Slowly getting better, but “good” is always relative.

I would have expected a reasonable chess app developer to choose a lower-strength chess bot that I might actually be able to beat. What’s the point of a chess app where most people can never win a game?

Naturally, I started to consider how the developer might have chosen the bot. It occurred to me that whoever developed the chess app might not have understood just how powerful chess engines can be!

How powerful can chess engines be?

Nowadays you can get strong chess engines for free online, and they don’t need fancy hardware to run. Modern chess engines playing at their maximum capacity are invincible, as far as humans are concerned.

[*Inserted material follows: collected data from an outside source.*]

Lemma live_put B N G p c k y m :
  heap_ok B N G -> arenas G !! p = Some (Small c) -> 0 <= k < per c -> blk B p c k ∉ frees G c ->
  live B (set_frees c (frees G c ++ [blk B p c k]) G) y m <-> live B G y m /\ y <> blk B p c k.
Proof.
  intros Hok Hp Hk Hnf. destruct (ho_small _ _ _ Hok p c Hp) as [Hc Hpn].
  destruct (class_facts c Hc) as (Hb & _).
  assert (Hin : forall q kq, arenas G !! q = Some kq ->
    page_at B q + 12 <= blk B p c k < page_at B q + 4096 * span kq -> q = p).
  { intros q kq Hq Hi. pose proof (blk_page B p c k Hc Hk).
    apply (arena_sep _ _ G Hok q p kq (Small c) (blk B p c k)); try done; simpl; lia. }
  split.
  - intros [q c' j Hq Hj Hx|q u Hq]; simpl in *.
    + case_decide as E; [subst c'|].
      * split; [apply live_small; [done..|]; set_solver|]. set_solver.
      * split; [by apply live_small|]. intros Eb. destruct (ho_small _ _ _ Hok _ _ Hq) as [Hc' _].
        pose proof (blk_page B q c' j Hc' Hj). destruct (class_facts c' Hc') as (? & _).
        assert (q = p) as -> by (apply (Hin q (Small c')); [done|simpl; lia]). congruence.
    + split; [by apply live_large|]. intros Eb. pose proof (arena_range _ _ G Hok q _ Hq). simpl in *.
      assert (q = p) as -> by (apply (Hin q (Large u)); [done|simpl; lia]). congruence.
  - intros [[q c' j Hq Hj Hx|q u Hq] Hne]; [|by apply live_large].
    apply live_small; [done..|]. simpl. case_decide; [subst; set_solver|done].
Qed.

Lemma live_del B N G p k y m :
  heap_ok B N G -> arenas G !! p = Some k ->
  (forall y m, live B G y m -> ~ page_at B p <= y < page_at B p + 4096 * span k) ->
  live B (del_arena p G) y m <-> live B G y m.
Proof.
  intros Hok Hp Hno. split.
  - intros [q c j Hq Hj Hx|q u Hq]; simpl in *; rewrite lookup_delete in Hq; case_decide; try done;
      [by apply live_small|by apply live_large].
  - intros Hl. pose proof (Hno y m Hl) as Hy.
    destruct Hl as [q c j Hq Hj Hx|q u Hq]; pose proof (arena_range _ _ G Hok q _ Hq); simpl in *;
      (apply live_small; [|done..]) || apply live_large; simpl; rewrite lookup_delete_ne; try done;
      intros ->; rewrite Hp in Hq; injection Hq as ->; simpl in *.
    + destruct (ho_small _ _ _ Hok q c Hp) as [Hc _]. pose proof (blk_page B q c j Hc Hj).
      destruct (class_facts c Hc). lia.
    + lia.
Qed.

(** Giving pages back that no arena has. *)
Lemma give_back s G p n :
  heap_inv s G -> unused G p n -> 0 < n -> 0 <= p -> p + n <= pa_pages s ->
  (forall j, p <= j < p + n -> pa_used s j = true) ->
  exists s', mfree_page pf (page_at (pa_base s) p) n s = Ok (tt, s') /\
    heap_inv s' G /\ kept G s s' /\ (forall m, pa_room s m -> pa_room s' m) /\
    forall j, 0 <= j < pa_pages s ->
      pa_used s' j = if decide (p <= j < p + n) then false else pa_used s j.
Proof.
  intros H Hun Hn Hp Hpe Hu.
  destruct (pa_mfree s p n (hi_pages _ _ H) Hn Hp Hpe Hu) as (s' & Hm & Hi & Hst & Hu' & Hroom).
  exists s'. split; [exact Hm|]. rewrite assoc by apply _. split; [|by split]. apply heap_inv_pages; [done..|].
  intros q k' j Hq Hj. destruct (arena_range _ _ G (hi_ok _ _ H) q k' Hq).
  rewrite Hu' by lia. rewrite decide_False; [by apply (hi_used _ _ H q k')|].
  destruct (Hun q k' Hq); lia.
Qed.

Lemma del_lookup p G q k : arenas (del_arena p G) !! q = Some k -> q <> p /\ arenas G !! q = Some k.
Proof. simpl. rewrite lookup_delete. case_decide; [done|]. intros ?. split; congruence. Qed.

Lemma del_unused B N G p k : heap_ok B N G -> arenas G !! p = Some k -> unused (del_arena p G) p (span k).
Proof.
  intros Hok Hp q k' Hq. apply del_lookup in Hq as [Hne Hq].
  destruct (ho_disj _ _ _ Hok p q k k' Hp Hq); [done|by left|by right].
Qed.

Lemma block2arena_large s G p n : heap_inv s G -> arenas G !! p = Some (Large n) ->
  block2arena (page_at (pa_base s) p + 12) = page_at (pa_base s) p.
Proof.
  intros H Hp. destruct (arena_range _ _ G (hi_ok _ _ H) p _ Hp) as (Hs & Hp0 & Hpe).
  destruct (hi_layout _ _ H) as [[? ?] ? _]. simpl in *. unfold block2arena, page_at in *.
  rewrite land_page by lia. Z.div_mod_to_equations; lia.
Qed.

Lemma free_large_ok fuel lfuel s G p n :
  heap_inv s G -> arenas G !! p = Some (Large n) ->
  exists s', free_block fuel lfuel pf (page_at (pa_base s) p + 12) s = Ok (tt, s') /\
    released s G s' (del_arena p G) (page_at (pa_base s) p + 12).
Proof.
  intros H Hp. pose proof (hi_ok _ _ H) as Hok. destruct (hi_repr _ _ H) as (cnt & Hr & Hcnt).
  destruct (hr_large _ _ _ _ _ Hr p n Hp) as [E1 E3]. pose proof (hr_count _ _ _ _ _ Hr p _ Hp) as E2.
  destruct (arena_range _ _ G Hok p _ Hp) as (Hs & Hp0 & Hpe).
  destruct (del_spec _ _ _ G _ cnt p Hok Hr) as [Hok' Hr'].
  { intros c x Hc Hx Hxp. destruct (ho_free _ _ _ Hok c x Hc Hx) as (q & j & Hq & Hj & ->).
    assert (q = p) as -> by (eapply page_unique; [by apply blk_in_page|done]). congruence. }
  assert (H1 : heap_inv s (del_arena p G)).
  { split; try done; [apply H|apply H| |apply H|].
    - exists cnt. split; [done|]. intros q k [_ Hq]%del_lookup. exact (Hcnt q k Hq).
    - intros q k j [_ Hq]%del_lookup. by apply (hi_used _ _ H). }
  destruct (give_back s (del_arena p G) p n H1) as (s' & Hm & H' & Hk & Hroom & Hpg); [by apply (del_unused _ _ _ _ _ Hok Hp)|done..| |].
  { intros j. by apply (hi_used _ _ H p (Large n)). }
  exists s'. split.
  - unfold free_block. rewrite (block2arena_large s G p n H Hp). unfold arena_large, arena_desc, arena_cnt.
    rewrite (bind_Ok _ _ _ _ _ (on_m_Ok (load32 _) s _ _ eq_refl)). rewrite E3, set_vmach_id.
    rewrite (bool_decide_true (1 = 1)), orb_true_r by done. mstep.
    rewrite (bind_Ok _ _ _ _ _ (on_m_Ok (load32 _) s _ _ eq_refl)). rewrite E1, set_vmach_id.
    rewrite decide_True by done.
    rewrite (bind_Ok _ _ _ _ _ (on_m_Ok (load32 _) s _ _ eq_refl)). rewrite E2, set_vmach_id.
    rewrite (Hcnt p _ Hp). exact Hm.
  - destruct (kept_static _ _ _ Hk) as (Eb & _). split; [done| |done| |done].
    { exists p, (Large n). split; [done|]. split; [unfold in_arena; simpl in *; lia|]. split; [by split|].
      intros y m [q c j Hq Hj Hx|q u Hq] Hin Hne; unfold in_arena in Hin; simpl in Hin; exfalso.
      - destruct (ho_small _ _ _ Hok _ _ Hq) as [Hc _].
        pose proof (blk_page (pa_base s) q c j Hc Hj). destruct (class_facts c Hc) as (? & _).
        assert (q = p) as -> by (apply (arena_sep _ _ G Hok q p _ _ (blk (pa_base s) q c j) Hq Hp); simpl; lia).
        congruence.
      - destruct (arena_range _ _ G Hok q _ Hq). simpl in *.
        assert (q = p) as -> by (apply (arena_sep _ _ G Hok q p _ _ (page_at (pa_base s) q + 12) Hq Hp); simpl; lia).
        done. }
    intros y m. rewrite Eb. split.
    + intros [q c j Hq Hj Hx|q u Hq]; simpl in Hq; rewrite lookup_delete in Hq; case_decide as E; try done.
      * split; [by apply live_small|]. destruct (ho_small _ _ _ Hok _ _ Hq) as [Hc _].
        pose proof (blk_page (pa_base s) q c j Hc Hj). destruct (class_facts c Hc) as (? & _).
        intros Ex. apply E. symmetry.
        apply (arena_sep _ _ G Hok q p _ _ (blk (pa_base s) q c j) Hq Hp); simpl in *; lia.
      * split; [by apply live_large|]. unfold page_at. lia.
    + intros [[q c j Hq Hj Hx|q u Hq] Hne].
      * apply live_small; [|done..]. simpl. rewrite lookup_delete_ne; [done|]. intros ->. congruence.
      * apply live_large. simpl. rewrite lookup_delete_ne; [done|]. by intros ->.
Qed.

Here’s Hikaru Nakamura, who is among the top ten-or-so best chess players to have ever lived, discussing his nonexistent chances of beating Stockfish, the strongest chess engine in the world:

This commenter summed it up well:

Asking if a human could best stockfish is like "Could you beat a gorilla in a fight"

How to accidentally deploy a strong engine

It would be trivial for normal enterprise software development processes to put Stockfish into a plane’s seatback chess app. There is always the standard bureaucratic project-management game of telephone, where the people implementing the code are removed from the people assessing the code, who are themselves removed from their customers.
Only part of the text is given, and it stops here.